The accelerating voltage and the target material used to produce X-rays vary depending on the particular application (Table 2).
Table 2
| Use | Accelerating potential | Target | Source type | Average photon energy | |
|---|---|---|---|---|---|
| X-ray crystallography | 40 kV 60 kV | Copper Molybdenum | Tube | 8 keV - 17 keV | |
| Diagnostic X-rays | Mammography | 26 - 30 kV | Rhodium Molybdenum | Tube | 20 keV |
| Dental | 60 kV | Tungsten | Tube | 30 keV | |
| General | 50 - 140 kV | Tungsten | Tube | 40 keV | |
| CT | 80 - 140 kV | Tungsten | Tube | 60 keV | |
| Baggage screening | Carry-on/checked bags | 80 - 160kV | Tungsten | Tube | 80keV |
| Container screening | 450kV - 20MV | Tungsten | Tube/Linear accelerator | 150keV - 9MeV | |
| Structural analysis | 150 - 450 kV | Tungsten | Tube | 100keV | |
| X-ray therapy | 10 - 25 MV | Tungsten/High Z material | Linear accelerator | 3 - 10 MeV | |
How can I minimise my exposure to X-rays?

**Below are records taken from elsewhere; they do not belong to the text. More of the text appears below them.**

Definition risk_handle X (c : risk_event X) (now : Date) (s : risk_state) : risk_state * result X :=
  let n := rg_calls (rk_registry s) in
  let f := fault n in
  let s1 := s {{ rk_registry := (rk_registry s) {{ rg_calls := S n }} }} in
  let master := rk_master s in
  let replica := rk_replica s in
  match c in risk_event Y return risk_state * result Y with
  | MERCHANTS c => let '(reg, r) := account_handle _ c now (rk_registry s) in (s {{ rk_registry := reg }}, r)
  | LIST_MERCHANTS => faulty f s1 s1 (Ok (orderBy youngestFirst (rg_merchants (rk_registry s))))
  | COUNT_PAYMENTS mid status from to => faulty f s1 s1 (Ok (PaymentTypeOrmRepository.count mid status from to (tb_payments replica)))
  | LOST_REASONS mid since =>
      faulty f s1 s1 (Ok (DisputeTypeOrmRepository.findReasonsByMerchantStatusSince mid (RESOLVED LOST) since (tb_disputes replica)))
  | COUNT_DISPUTES mid since => faulty f s1 s1 (Ok (DisputeTypeOrmRepository.countAllByMerchantSince mid since (tb_disputes replica)))
  | COUNT_AMBIGUOUS mid since => faulty f s1 s1 (Ok (PaymentTypeOrmRepository.countAmbiguousIncidentsSince mid since (tb_payments master)))
  | RECENT_AMBIGUOUS mid limit => faulty f s1 s1 (Ok (PaymentTypeOrmRepository.findRecentAmbiguousFlags mid limit (tb_payments master)))
  | COUNT_HARD_DECLINES mid since => faulty f s1 s1 (Ok (PaymentTypeOrmRepository.countHardDeclinesSince mid since (tb_payments master)))
  | FIND_HELD mid => faulty f s1 s1 (Ok (ReserveHoldTypeOrmRepository.findHeldByMerchant mid (tb_holds replica)))
  | SAVE_TOP_UP hold event =>
      faulty f s1 (s1 {{ rk_master := master {{ tb_holds := ReserveHoldTypeOrmRepository.save hold (tb_holds master) }};
                         rk_ledger := rk_ledger s ++ [event] }}) (Ok tt)
  | SEND_NOTICE _ n => faulty f s1 (s1 {{ rk_notices := rk_notices s ++ [n] }}) (Ok tt)
  end.
End handler.

(** ** What starts them *)

Inductive monitor_request :=
  | TIERING_SWEEP (fuel : nat) (now : Date)
  | EVALUATE_TIER (merchantId : string) (now : Date)
  | CHARGEBACK_SWEEP (fuel : nat) (now : Date)
  | EVALUATE_CHARGEBACKS (merchantId : string) (now : Date)
  | AMBIGUOUS_INCIDENT (merchantId : string)
  | AUTO_CLEAR (now : Date)
  | CHARGE_FAILED (merchantId : string) (errorCode : option string) (pspProvider : option PSPProvider)
  | POLICY_ESCALATED (merchantId : string) (reserveBps : Z).

Definition ignore {A} (p : R A) : R unit := _ ← p; mret tt.

Definition serve_monitor `{RiskConfig} (r : monitor_request) : R unit :=
  match r with
  | TIERING_SWEEP fuel now => ignore (RiskTieringService.runTieringSweep fuel now)
  | EVALUATE_TIER mid now => ignore (RiskTieringService.evaluateMerchant mid now)
  | CHARGEBACK_SWEEP fuel now => ignore (ChargebackMonitoringService.runMonitoringSweep fuel now)
  | EVALUATE_CHARGEBACKS mid now => ignore (ChargebackMonitoringService.evaluateMerchant mid now)
  | AMBIGUOUS_INCIDENT mid => AmbiguousRiskMonitoringService.evaluate mid
  | AUTO_CLEAR now => ignore (AmbiguousRiskMonitoringService.runAutoClearSweep now)
  | CHARGE_FAILED mid code psp => AmlReviewMonitoringService.evaluate mid code psp
  | POLICY_ESCALATED mid bps => ReserveTopUps.onReservePolicyEscalated mid bps
  end.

As with all types of radiation, the protection principles are time, distance and shielding.
Those using X-rays at work (e.g. medical staff, laboratory workers) should minimise the time they spend near the source and move further away if they don’t need to be close. Shielding structures, both fixed and mobile, can be used to reduce exposure. As lead is a very good attenuator of X-rays (see Table 1), a garment impregnated with a small amount of lead can be used to shield the body. Other heavy elements can also be used and in some cases these permit adequate protection with a much lighter garment, which can reduce the strain on the wearer.
For patients, diagnostic X-ray imaging should only be performed to provide information that helps medical staff treat a patient’s condition appropriately. This information is much more important to a person’s health than the very small potential chance of developing cancer from the exposure. Modern X-ray equipment has many control features that if used properly can limit the area irradiated and the dose delivered to the minimum necessary for obtaining the diagnostic information. Shielding for patients is typically not necessary if these control features are used appropriately and may even interfere with the proper functioning of these controls. In some cases, an alternative type of imaging (ultrasound or magnetic resonance imaging) may be able to provide the information sought and therefore may be used instead of X-rays.